- SUPPLIED ENTRIES

------

(* ===== verification/Config.v ===== *)
(** * Configuration, environment events and HTTP data (imagefy.go, net/http)

    The record [Config] with [defaults], the option structs, and the signature
    [Ev] of everything the library asks of its environment: HTTP requests, the
    injected cache, classifier and callbacks, and the two mutex-protected critical
    sections of the validation pipeline. *)

From Stdlib Require Import SpecFloat.
From S2P Require Import Prelude GoStrings GoURL Effects Types Metadata.

(** ** Errors, durations, contexts *)

Abbreviation error := string.

(** [time.Duration] in nanoseconds. *)
Definition Second : Z := 1000000000.

(** A context as the deadlines [context.WithTimeout] stacked on it, innermost
    first; the environment decides when they expire. *)
Definition Ctx : Type := list Z.
Definition Background : Ctx := [].
Definition WithTimeout (ctx : Ctx) (d : Z) : Ctx := d :: ctx.

(** ** HTTP *)

(** [http.Client]: transport and cookie jar are opaque identities ([None] for
    nil), [CheckRedirect] gives the error for a number of requests already made. *)
Record Client := mkClient {
  Transport : option nat;
  Jar : option nat;
  ClientTimeout : Z;
  CheckRedirect : option (nat → option error) }.

Definition DefaultClient : Client := mkClient None None 0 None.

Record Request := mkRequest {
  Method : string;
  ReqURL : string;
  ReqHeader : gmap string string;
  ReqBody : string;
  ReqCtx : Ctx }.

(** How a response body ends: cleanly, with an error on the read after the last
    byte, or with an error delivered together with the last bytes. *)
Inductive body_end := EOF | ErrAfter | ErrWithLast.

Record Reader := mkReader { rdData : string; rdEnd : body_end }.

Record Response := mkResponse {
  StatusCode : Z;
  RespHeader : gmap string string;
  Body : Reader }.

Definition StatusOK : Z := 200.
Definition StatusBadRequest : Z := 400.

(** [resp.Header.Get] of a canonical key. *)
Definition HeaderGet (h : gmap string string) (k : string) : string := default "" (h !! k).

(** [http.NewRequestWithContext] fails on a URL that does not parse. *)
Definition NewRequest (ctx : Ctx) (method url body : string) : option Request :=
  match Parse url with
  | Some _ => Some (mkRequest method url ∅ body ctx)
  | None => None
  end.

(** [req.Header.Set] of a canonical key. *)
Definition SetHeader (r : Request) (k v : string) : Request :=
  mkRequest (Method r) (ReqURL r) (<[k := v]> (ReqHeader r)) (ReqBody r) (ReqCtx r).

(** [io.LimitReader]: at most [n] bytes; an error that lies beyond them is not
    reached. *)
Definition LimitReader (r : Reader) (n : Z) : Reader :=
  let len := Z.of_nat (slen (rdData r)) in
  if (len <? n)%Z then r
  else if (len =? n)%Z && (match rdEnd r with ErrWithLast => true | _ => false end) then r
  else mkReader (string_take (Z.to_nat n) (rdData r)) EOF.

(** [io.ReadAll]: the bytes, or an error. *)
Definition ReadAll (r : Reader) : option string :=
  match rdEnd r with EOF => Some (rdData r) | _ => None end.

(** ** Classification data (classify_types.go) and LLM input (imagefy.go) *)

Record ClassificationResult := mkResult { Class : string; Confidence : spec_float }.

(** [ClassificationResult{}] *)
Definition zeroFloat : spec_float := S754_zero false.
Definition zeroResult : ClassificationResult := mkResult "" zeroFloat.

Record ClassificationEvent := mkClsEvent {
  evURL : string; evClass : string; evConfidence : spec_float; evSource : string }.

Record ImageInput := mkInput { inputURL : string; inputMIMEType : string }.

(** ** Perceptual hashes (the vendored goimagehash) *)

Inductive HashKind := HUnknown | AHash | PHash | DHash | WHash.

#[export] Instance HashKind_eq_dec : EqDecision HashKind.
Proof. solve_decision. Defined.

Record ImageHash := mkHash { hash : Z; kind : HashKind }.

(** ** Events *)

Inductive Ev : Type → Type :=
  | HttpDo (c : Client) (r : Request) : Ev (Response + error)
  | CacheKey (prefix value : string) : Ev string
  | CacheGet (ctx : Ctx) (key : string) : Ev (option ClassificationResult)
  | CacheSet (ctx : Ctx) (key : string) (v : ClassificationResult) : Ev unit
  | LLM (ctx : Ctx) (prompt : string) (images : list ImageInput) : Ev (string + error)
  | OnImageSearchCall : Ev unit
  | OnPanicCall (tag : string) (r : string) : Ev unit
  | OnClassificationCall (e : ClassificationEvent) : Ev unit
  | DedupSection (h : ImageHash) : Ev bool
  | AppendSection (cand : ImageCandidate) (maxResults : Z) : Ev unit.

(** ** Options and providers *)

Record SearchOpts := mkSearchOpts {
  PageNumber : Z; Engines : list string; OptTimeout : Z; PageURL : string }.
Definition zeroSearchOpts : SearchOpts := mkSearchOpts 0 [] 0 "".

(** provider.go: the interface; [Search] returns candidates and an error. *)
Record SearchProvider := mkProvider {
  ProviderName : string;
  ProviderSearch : Ctx → string → SearchOpts → prog Ev (list ImageCandidate * option error) }.

(** ** [Config]

    The injected interfaces and callbacks are environment; the record says which
    of them are non-nil. *)
Record Config := mkConfig {
  Cache : bool;
  Classifier : bool;
  StealthClient : option Client;
  HTTPClient : option Client;
  SearxngURL : string;
  MinImageWidth : Z;
  UserAgent : string;
  Providers : list SearchProvider;
  VisionPromptOverride : string;
  ExtraBlockedDomains : list string;
  ExtraSafeDomains : list string;
  OxBrowserURL : string;
  OnImageSearch : bool;
  OnPanic : bool;
  OnClassification : bool }.

Definition DefaultMinImageWidth : Z := 880.
Definition defaultUserAgent : string := "Mozilla/5.0 (compatible; go-imagefy/1.0)".

Definition defaults (c : Config) : Config :=
  mkConfig (Cache c) (Classifier c) (StealthClient c)
    (match HTTPClient c with None => Some DefaultClient | h => h end)
    (SearxngURL c)
    (if (MinImageWidth c <=? 0)%Z then DefaultMinImageWidth else MinImageWidth c)
    (if UserAgent c =?s "" then defaultUserAgent else UserAgent c)
    (Providers c) (VisionPromptOverride c) (ExtraBlockedDomains c) (ExtraSafeDomains c)
    (OxBrowserURL c) (OnImageSearch c) (OnPanic c) (OnClassification c).

(** [if client == nil { client = http.DefaultClient }] *)
Definition clientOrDefault (c : option Client) : Client := default DefaultClient c.

(** The zero configuration. *)
Definition zeroConfig : Config :=
  mkConfig false false None None "" 0 "" [] "" [] [] "" false false false.

(** ** Interface: the third-party and codec functions

    [image.Decode], [image.DecodeConfig] (with the registered formats), the
    resize-and-grey step of goimagehash and the stream decoders of imagemeta. *)
Class ImageLib := {
  Image : Type;
  image_Decode : string → option Image;
  image_DecodeConfig : Reader → option (Z * Z);
  gray_9x8 : Image → list (list spec_float);
  meta_stream : string → Metadata.ImageFormat → Z → list Metadata.TagInfo * bool }.

(** ** Lemmas *)

(** [defaults] is idempotent, so a second call writes nothing: the calls the
    goroutines of the pipeline make do not race. *)
Lemma defaults_idemp c : defaults (defaults c) = defaults c.
Proof.
  unfold defaults. simpl. f_equal.
  - by destruct (HTTPClient c).
  - destruct (MinImageWidth c <=? 0)%Z eqn:E; [done|]. by rewrite E.
  - destruct (UserAgent c =?s "") eqn:E; [done|]. by rewrite E.
Qed.

Lemma defaults_http c : is_Some (HTTPClient (defaults c)).
Proof. simpl. destruct (HTTPClient c); eauto. Qed.

Lemma LimitReader_len r n :
  (0 ≤ n)%Z → (Z.of_nat (slen (rdData (LimitReader r n))) ≤ n)%Z.
Proof.
  intros Hn. unfold LimitReader.
  destruct (Z.ltb_spec (Z.of_nat (slen (rdData r))) n) as [H|H]; [lia|].
  destruct (Z.eqb_spec (Z.of_nat (slen (rdData r))) n) as [H'|H']; simpl.
  - destruct (rdEnd r); simpl; rewrite ?slen_take; lia.
  - rewrite slen_take. lia.
Qed.

(** What [ReadAll] of a limited reader returns: a prefix of the body, no longer
    than the limit. *)
Lemma ReadAll_LimitReader r n d :
  (0 ≤ n)%Z → ReadAll (LimitReader r n) = Some d →
  d = string_take (Z.to_nat n) (rdData r) ∧ (Z.of_nat (slen d) ≤ n)%Z.
Proof.
  intros Hn H. assert (d = rdData (LimitReader r n)) as ->.
  { unfold ReadAll in H. by destruct (rdEnd (LimitReader r n)); simplify_eq. }
  split; [|by apply LimitReader_len].
  unfold LimitReader in *.
  destruct (Z.ltb_spec (Z.of_nat (slen (rdData r))) n) as [Hlt|Hlt].
  { rewrite string_take_all by lia. done. }
  case_bool; [|done]. bool_hyps. rewrite string_take_all by lia. done.
Qed.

------

- PROMPT
Every line from the data above that contains "imagefy" must appear in the answer.

- RESPONSE TO THE TASK
(** * Configuration, environment events and HTTP data (imagefy.go, net/http)
(** ** Classification data (classify_types.go) and LLM input (imagefy.go) *)
Definition defaultUserAgent : string := "Mozilla/5.0 (compatible; go-imagefy/1.0)".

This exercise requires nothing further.